A few minutes ago I ran into a senior (emeritus) NYU colleague in the faculty library, and he asked me how Getting It (although he didn't know it by name) is doing.
A few hundred copies sold and some on-line or local newspaper reviews, I said.
Ah, he replied, that's better than 33,000 of the 35,000 books published each year (numbers that he knew as of a few years back for family reasons), which get no reviews and sell next to no copies. Compared to the norm, you've had a huge success.
True enough, I agreed, but apart from my admitted bias in favor of its merit, I also think it has a real commercial niche that it's had difficulty penetrating as fully as I'd like. [OK, this is admittedly not a transcript - I was talking more colloquially and am now translating it into more of a written style.]

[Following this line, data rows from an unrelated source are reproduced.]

Lemma common_covers T V : comparable T V ->
  let C := largest_common_type T V in
  0 < bits C /\ (forall v, in_range T v -> in_range C v) /\ (forall v, in_range V v -> in_range C v).
Proof.
  intros (HT & HV & Hs). unfold largest_common_type, common_signess.
  destruct (Z.ltb_spec (bits V) (bits T)) as [Hlt|Hge]; destruct (signed T) eqn:ET, (signed V) eqn:EV; simpl;
    try (exfalso; intuition (congruence || lia)); (split; [done|]); split; intros v Hv;
    (eapply wider_range; [|  |exact Hv]; simpl; rewrite ?ET, ?EV; intuition (congruence || lia)).
Qed.

Lemma int_min_max t : 0 < bits t -> in_range t (int_min t) /\ in_range t (int_max t).
Proof. intros H. unfold in_range. rewrite int_range by done. pose proof (Z.pow_pos_nonneg 2 (bits t)). lia. Qed.

(** between integral types of the same sign, or with the signed type wider,
    the cast gives the value where the target has it; otherwise it reports
    narrowing, except that a negative value becomes 0 in an unsigned type. *)
Theorem numeric_cast_exact T V v :
  comparable T V -> in_range V v ->
  numeric_cast T V v =
    if negb (signed T) && (v <? 0) then inl 0
    else if in_range_b T v then inl v else inr narrowing.
Proof.
  intros Hc Hv. pose proof (common_covers T V Hc) as (HC & HT & HV). destruct Hc as (Hb & _ & _).
  destruct (int_min_max T Hb) as [Hmin Hmax]. unfold numeric_cast, in_range_b.
  rewrite !convert_id by (try done; auto).
  assert (negb (signed T) && signed V && (v <? 0) = negb (signed T) && (v <? 0)) as ->.
  { destruct (signed V) eqn:EV; [by rewrite andb_true_r|]. unfold in_range, int_min in Hv. rewrite EV in Hv.
    rewrite (proj2 (Z.ltb_ge _ _)) by lia. by rewrite !andb_false_r. }
  destruct (negb (signed T) && (v <? 0)); [done|].
  destruct (Z.ltb_spec v (int_min T)), (Z.leb_spec (int_min T) v); try lia; [done|]. simpl.
  destruct (Z.ltb_spec (int_max T) v), (Z.leb_spec v (int_max T)); try lia; [done|]. by rewrite convert_id.
Qed.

He asked me to explain, apparently knowing only that I had published a novel but not being familiar with its style or content. I said it's basically a Wodehousean satire (but nastier, a la Waugh) set in a law firm where associates are competing for a partnership slot.
Wodehouse? he replied. You've just said the magic word. So apparently he now plans to buy it.
There's just one problem, from the standpoint of very short term authorial vanity. He is not the on-line purchaser type. So he will order it through a local university-affiliated bookstore, rather than buying it from Amazon (which would have given me a modest two-or-three day ratings spike).